*** Begin section ***

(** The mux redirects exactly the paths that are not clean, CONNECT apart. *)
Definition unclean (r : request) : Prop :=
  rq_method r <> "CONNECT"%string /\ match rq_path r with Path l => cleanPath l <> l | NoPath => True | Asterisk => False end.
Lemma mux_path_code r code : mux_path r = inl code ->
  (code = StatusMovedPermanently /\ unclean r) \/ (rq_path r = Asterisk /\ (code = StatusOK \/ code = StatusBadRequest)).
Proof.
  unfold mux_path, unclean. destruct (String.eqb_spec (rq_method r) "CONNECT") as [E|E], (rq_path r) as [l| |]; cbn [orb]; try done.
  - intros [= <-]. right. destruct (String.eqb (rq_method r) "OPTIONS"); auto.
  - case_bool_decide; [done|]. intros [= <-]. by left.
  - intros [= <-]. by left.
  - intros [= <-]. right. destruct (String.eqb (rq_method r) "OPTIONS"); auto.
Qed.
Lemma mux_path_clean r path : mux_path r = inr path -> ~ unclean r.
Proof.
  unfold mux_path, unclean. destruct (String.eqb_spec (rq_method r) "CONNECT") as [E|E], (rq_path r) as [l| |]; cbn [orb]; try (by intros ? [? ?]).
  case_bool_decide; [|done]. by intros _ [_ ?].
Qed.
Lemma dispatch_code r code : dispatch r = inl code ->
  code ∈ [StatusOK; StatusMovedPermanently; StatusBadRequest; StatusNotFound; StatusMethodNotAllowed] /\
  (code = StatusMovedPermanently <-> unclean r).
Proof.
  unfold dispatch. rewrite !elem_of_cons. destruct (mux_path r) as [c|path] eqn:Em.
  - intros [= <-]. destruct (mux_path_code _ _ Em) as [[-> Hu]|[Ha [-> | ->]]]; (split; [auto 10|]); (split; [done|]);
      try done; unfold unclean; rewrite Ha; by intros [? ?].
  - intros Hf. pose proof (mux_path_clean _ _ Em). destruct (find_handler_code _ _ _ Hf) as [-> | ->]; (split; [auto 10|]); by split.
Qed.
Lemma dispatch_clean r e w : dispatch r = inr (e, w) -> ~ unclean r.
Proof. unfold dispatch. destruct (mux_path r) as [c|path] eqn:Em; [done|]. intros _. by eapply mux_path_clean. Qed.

*** End section ***
*** Begin section ***

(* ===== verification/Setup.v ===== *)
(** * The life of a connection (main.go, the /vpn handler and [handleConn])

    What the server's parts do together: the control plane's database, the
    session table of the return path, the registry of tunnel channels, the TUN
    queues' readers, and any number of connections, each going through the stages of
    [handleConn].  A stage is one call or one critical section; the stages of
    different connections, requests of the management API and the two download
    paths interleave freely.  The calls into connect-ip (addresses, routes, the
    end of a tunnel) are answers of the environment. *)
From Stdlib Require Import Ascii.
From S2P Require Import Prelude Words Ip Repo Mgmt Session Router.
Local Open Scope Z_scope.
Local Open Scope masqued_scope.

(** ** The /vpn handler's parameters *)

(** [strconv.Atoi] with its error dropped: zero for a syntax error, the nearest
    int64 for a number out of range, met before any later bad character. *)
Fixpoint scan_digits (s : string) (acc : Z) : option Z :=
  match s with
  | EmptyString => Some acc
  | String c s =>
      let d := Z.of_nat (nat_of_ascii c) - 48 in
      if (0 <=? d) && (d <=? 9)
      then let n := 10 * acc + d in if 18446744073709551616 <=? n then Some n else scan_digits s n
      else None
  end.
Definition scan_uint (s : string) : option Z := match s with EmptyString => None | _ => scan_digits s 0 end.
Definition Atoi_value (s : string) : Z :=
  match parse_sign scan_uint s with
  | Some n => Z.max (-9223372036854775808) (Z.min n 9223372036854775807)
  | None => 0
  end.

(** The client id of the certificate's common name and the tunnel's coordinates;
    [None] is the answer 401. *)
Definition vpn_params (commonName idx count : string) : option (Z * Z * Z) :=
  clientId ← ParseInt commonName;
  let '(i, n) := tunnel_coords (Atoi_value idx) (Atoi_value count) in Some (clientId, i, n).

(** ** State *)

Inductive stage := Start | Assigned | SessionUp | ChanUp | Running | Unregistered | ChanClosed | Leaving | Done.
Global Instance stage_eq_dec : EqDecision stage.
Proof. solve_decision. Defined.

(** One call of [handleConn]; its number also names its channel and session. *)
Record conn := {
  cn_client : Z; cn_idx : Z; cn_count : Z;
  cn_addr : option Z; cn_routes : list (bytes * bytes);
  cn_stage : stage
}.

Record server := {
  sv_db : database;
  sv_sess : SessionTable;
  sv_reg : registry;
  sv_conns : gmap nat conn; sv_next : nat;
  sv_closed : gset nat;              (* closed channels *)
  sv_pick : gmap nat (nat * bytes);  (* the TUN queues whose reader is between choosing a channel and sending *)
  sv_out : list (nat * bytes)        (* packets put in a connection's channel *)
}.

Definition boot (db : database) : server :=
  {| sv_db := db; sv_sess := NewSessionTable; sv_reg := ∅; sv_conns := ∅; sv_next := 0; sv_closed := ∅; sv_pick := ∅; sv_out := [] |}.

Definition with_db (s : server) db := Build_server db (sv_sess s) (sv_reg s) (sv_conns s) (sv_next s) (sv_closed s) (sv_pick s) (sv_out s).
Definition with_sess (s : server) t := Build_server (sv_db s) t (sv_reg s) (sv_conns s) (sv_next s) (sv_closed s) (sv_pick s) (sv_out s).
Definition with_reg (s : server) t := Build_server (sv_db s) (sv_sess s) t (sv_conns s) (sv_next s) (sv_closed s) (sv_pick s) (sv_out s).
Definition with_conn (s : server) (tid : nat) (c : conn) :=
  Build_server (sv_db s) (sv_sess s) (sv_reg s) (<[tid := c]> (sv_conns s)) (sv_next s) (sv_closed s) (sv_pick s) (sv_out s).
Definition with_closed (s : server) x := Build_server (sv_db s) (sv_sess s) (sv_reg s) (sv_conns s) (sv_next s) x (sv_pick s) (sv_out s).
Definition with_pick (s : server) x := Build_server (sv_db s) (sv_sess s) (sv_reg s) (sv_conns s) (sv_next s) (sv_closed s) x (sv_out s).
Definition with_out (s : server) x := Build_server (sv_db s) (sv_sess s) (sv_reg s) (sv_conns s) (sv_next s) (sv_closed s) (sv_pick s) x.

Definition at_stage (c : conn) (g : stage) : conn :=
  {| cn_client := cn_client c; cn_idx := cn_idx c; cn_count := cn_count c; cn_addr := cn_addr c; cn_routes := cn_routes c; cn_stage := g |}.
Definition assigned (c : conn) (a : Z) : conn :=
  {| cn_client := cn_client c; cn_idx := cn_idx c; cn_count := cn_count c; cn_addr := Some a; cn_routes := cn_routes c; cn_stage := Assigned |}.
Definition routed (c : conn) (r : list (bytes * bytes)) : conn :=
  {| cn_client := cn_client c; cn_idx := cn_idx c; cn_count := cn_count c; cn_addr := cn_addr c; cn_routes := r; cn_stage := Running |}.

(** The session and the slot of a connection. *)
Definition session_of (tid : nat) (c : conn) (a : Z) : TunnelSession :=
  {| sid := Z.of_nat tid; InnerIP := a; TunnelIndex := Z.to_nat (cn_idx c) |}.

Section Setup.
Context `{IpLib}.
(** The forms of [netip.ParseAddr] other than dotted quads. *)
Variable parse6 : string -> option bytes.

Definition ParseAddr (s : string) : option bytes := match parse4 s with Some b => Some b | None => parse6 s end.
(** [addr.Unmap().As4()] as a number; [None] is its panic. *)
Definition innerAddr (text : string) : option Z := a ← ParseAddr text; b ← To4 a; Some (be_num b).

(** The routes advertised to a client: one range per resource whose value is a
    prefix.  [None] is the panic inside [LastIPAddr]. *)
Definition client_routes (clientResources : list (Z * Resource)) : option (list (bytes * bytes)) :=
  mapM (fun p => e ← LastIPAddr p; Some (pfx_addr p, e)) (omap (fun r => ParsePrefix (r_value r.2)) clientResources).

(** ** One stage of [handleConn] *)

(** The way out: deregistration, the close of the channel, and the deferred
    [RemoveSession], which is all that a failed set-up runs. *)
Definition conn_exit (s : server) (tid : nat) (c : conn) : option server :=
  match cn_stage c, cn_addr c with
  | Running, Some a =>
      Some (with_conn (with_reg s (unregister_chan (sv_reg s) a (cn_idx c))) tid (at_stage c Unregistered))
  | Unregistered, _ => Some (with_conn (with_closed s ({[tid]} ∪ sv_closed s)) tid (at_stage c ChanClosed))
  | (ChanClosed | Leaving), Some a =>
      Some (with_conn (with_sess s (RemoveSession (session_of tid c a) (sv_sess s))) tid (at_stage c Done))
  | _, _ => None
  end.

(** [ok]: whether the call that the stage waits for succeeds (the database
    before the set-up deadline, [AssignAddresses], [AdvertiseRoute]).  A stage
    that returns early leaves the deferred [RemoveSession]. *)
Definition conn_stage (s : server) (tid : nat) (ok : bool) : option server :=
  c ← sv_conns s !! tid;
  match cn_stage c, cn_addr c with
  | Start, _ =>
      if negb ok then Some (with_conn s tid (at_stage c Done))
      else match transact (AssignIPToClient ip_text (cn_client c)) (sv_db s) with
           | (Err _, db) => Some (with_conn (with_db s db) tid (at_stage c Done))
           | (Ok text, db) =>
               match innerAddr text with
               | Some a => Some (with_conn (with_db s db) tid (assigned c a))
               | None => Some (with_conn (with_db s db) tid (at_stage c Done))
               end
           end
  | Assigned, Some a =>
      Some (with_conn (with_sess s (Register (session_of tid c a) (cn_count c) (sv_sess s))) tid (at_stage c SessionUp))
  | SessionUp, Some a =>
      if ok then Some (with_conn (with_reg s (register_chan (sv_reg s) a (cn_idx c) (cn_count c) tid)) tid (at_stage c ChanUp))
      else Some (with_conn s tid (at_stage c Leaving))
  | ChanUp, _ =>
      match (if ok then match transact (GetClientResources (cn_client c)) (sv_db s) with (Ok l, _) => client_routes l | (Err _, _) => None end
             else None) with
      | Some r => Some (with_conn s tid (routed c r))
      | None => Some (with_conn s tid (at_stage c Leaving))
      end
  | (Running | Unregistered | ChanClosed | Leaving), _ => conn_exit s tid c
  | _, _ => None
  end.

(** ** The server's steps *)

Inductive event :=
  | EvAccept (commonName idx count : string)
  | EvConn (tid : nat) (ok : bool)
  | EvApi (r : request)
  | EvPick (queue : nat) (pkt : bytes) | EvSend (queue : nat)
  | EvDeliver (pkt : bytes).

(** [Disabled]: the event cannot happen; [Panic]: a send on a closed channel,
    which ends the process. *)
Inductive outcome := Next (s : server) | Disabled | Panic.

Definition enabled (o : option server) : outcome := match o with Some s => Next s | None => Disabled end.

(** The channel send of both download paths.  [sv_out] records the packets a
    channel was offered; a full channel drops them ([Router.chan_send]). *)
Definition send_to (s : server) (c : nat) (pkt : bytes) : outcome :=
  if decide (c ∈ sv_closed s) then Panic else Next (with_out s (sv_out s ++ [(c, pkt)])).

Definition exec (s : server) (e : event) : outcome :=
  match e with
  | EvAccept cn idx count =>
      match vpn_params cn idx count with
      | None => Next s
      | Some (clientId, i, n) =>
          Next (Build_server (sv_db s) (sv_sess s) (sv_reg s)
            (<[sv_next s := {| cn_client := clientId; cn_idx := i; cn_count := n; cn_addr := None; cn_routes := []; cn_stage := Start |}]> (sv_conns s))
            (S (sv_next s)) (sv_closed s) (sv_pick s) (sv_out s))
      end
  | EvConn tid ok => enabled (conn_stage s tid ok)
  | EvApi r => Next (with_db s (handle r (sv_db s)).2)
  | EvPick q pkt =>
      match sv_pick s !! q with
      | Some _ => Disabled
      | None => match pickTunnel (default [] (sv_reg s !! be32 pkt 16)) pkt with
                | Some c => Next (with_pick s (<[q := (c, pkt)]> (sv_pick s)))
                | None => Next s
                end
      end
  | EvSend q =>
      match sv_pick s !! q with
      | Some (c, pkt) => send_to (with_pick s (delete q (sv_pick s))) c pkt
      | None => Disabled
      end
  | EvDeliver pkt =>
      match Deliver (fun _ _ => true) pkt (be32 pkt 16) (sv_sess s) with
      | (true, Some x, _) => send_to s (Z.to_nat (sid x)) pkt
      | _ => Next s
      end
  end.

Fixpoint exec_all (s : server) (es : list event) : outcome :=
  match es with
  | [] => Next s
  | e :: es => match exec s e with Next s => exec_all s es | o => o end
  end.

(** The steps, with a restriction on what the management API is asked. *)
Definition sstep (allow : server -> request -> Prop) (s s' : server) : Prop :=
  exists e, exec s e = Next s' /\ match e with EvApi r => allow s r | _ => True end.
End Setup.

*** End section ***

#### [What the exercise asks]
The result should be every line of the material that contains the word "deferred", so copy those lines.

#### [Response]
(** The way out: deregistration, the close of the channel, and the deferred
    that returns early leaves the deferred [RemoveSession]. *)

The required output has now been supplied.